WORK INSTRUCTION —
Scan the data below for the string "destruct". Copy every line where it appears.

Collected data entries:
++++

(** C7: [DeinitializeSystem] with a port whose name is not empty and
    that opens sends: home; a position query; the move to [p - 10],
    where [p] is the position in the reply the device gives to that
    query after the home command, or [0] when the reply does not parse
    (a timeout reply sends the stage to -10); its wait; the initial
    velocity and its wait; the move to 0 and its wait. It then sets the
    LED current to [static_cast<U8>(inputCurrent)], the printing
    current, not to 0. *)
Theorem DeinitializeSystem_sequence (dev : nat -> ReadEnv) (comPort : string) (ws : nat -> WaitEnv)
    (inputCurrent : Z) (initialVelocity : float) (le : ascii) :
  comPort <> EmptyString ->
  let p := match fst (GetPosition dev (snd (Home (opened le)))) with
           | inr r => match parse_reply r 6 with inr v => v | inl _ => 0%Q end
           | inl _ => 0%Q
           end in
  exists n1 n2 n3 c,
    DeinitializeSystem dev comPort true ws inputCurrent initialVelocity le =
      (ret Completed, c, [SetCurrent (to_U8 inputCurrent); GetCurrent]) /\
    isOpen (port c) = true /\ (n1 <= 600 /\ n2 <= 600 /\ n3 <= 600)%nat /\
    wire (port c) =
      home_line ++ command_pieces (SetCommand CommandType.PositionReal 0 CommandGetSetType.Get) ++
      set_line CommandType.MoveAbs (p - 10) ++ position_iterations (p - 10) n1 ++
      set_line CommandType.Velocity initialVelocity ++ velocity_iterations initialVelocity n2 ++
      set_line CommandType.MoveAbs 0 ++ position_iterations 0 n3.
Proof.
  intros Hn p. unfold DeinitializeSystem, DeinitializeSystem_stage, SetVelocity, AbsoluteMove.
  start_bringup comPort le Hn. do 8 bringup_step dev. chain_appended.
  match goal with Er : fst (GetPosition dev _) = ret ?r |- _ => subst p; rewrite Er end.
  match goal with A : appended _ ?c _ |- _ => destruct A as [O W]; exists n, n0, n1, c end.
  split; [reflexivity|]. split; [exact O|]. split; [lia|].
  rewrite W. cbn [opened port wire app]. unfold set_line. repeat rewrite <- app_assoc. reflexivity.
Qed.

Lemma InitializeSystem_sequence_witness :
  fst (fst (InitializeSystem silent_dev "COM3" true (fun _ => mkWaitEnv (fun _ => 0%nat)) 100
              (41 # 2) (3 # 2) 2 "000"%char)) = ret Completed.
Proof.
  destruct (InitializeSystem_sequence silent_dev "COM3" (fun _ => mkWaitEnv (fun _ => 0%nat)) 100
              (41 # 2) (3 # 2) 2 "000"%char ltac:(discriminate)) as (n1 & n2 & n3 & n4 & c & E & _).
  rewrite E. reflexivity.
Defined.

Lemma DeinitializeSystem_sequence_witness :
  fst (fst (DeinitializeSystem (line_dev pos_reply []) "COM3" true (fun _ => mkWaitEnv (fun _ => 0%nat)) 100
              2 "000"%char)) = ret Completed.
Proof.
  destruct (DeinitializeSystem_sequence (line_dev pos_reply []) "COM3" (fun _ => mkWaitEnv (fun _ => 0%nat)) 100
              2 "000"%char ltac:(discriminate)) as (n1 & n2 & n3 & c & E & _).
  rewrite E. reflexivity.
Defined.

End Bringup.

++++

SOLVED PROBLEM —
  match goal with A : appended _ ?c _ |- _ => destruct A as [O W]; exists n, n0, n1, c end.
  destruct (InitializeSystem_sequence silent_dev "COM3" (fun _ => mkWaitEnv (fun _ => 0%nat)) 100
  destruct (DeinitializeSystem_sequence (line_dev pos_reply []) "COM3" (fun _ => mkWaitEnv (fun _ => 0%nat)) 100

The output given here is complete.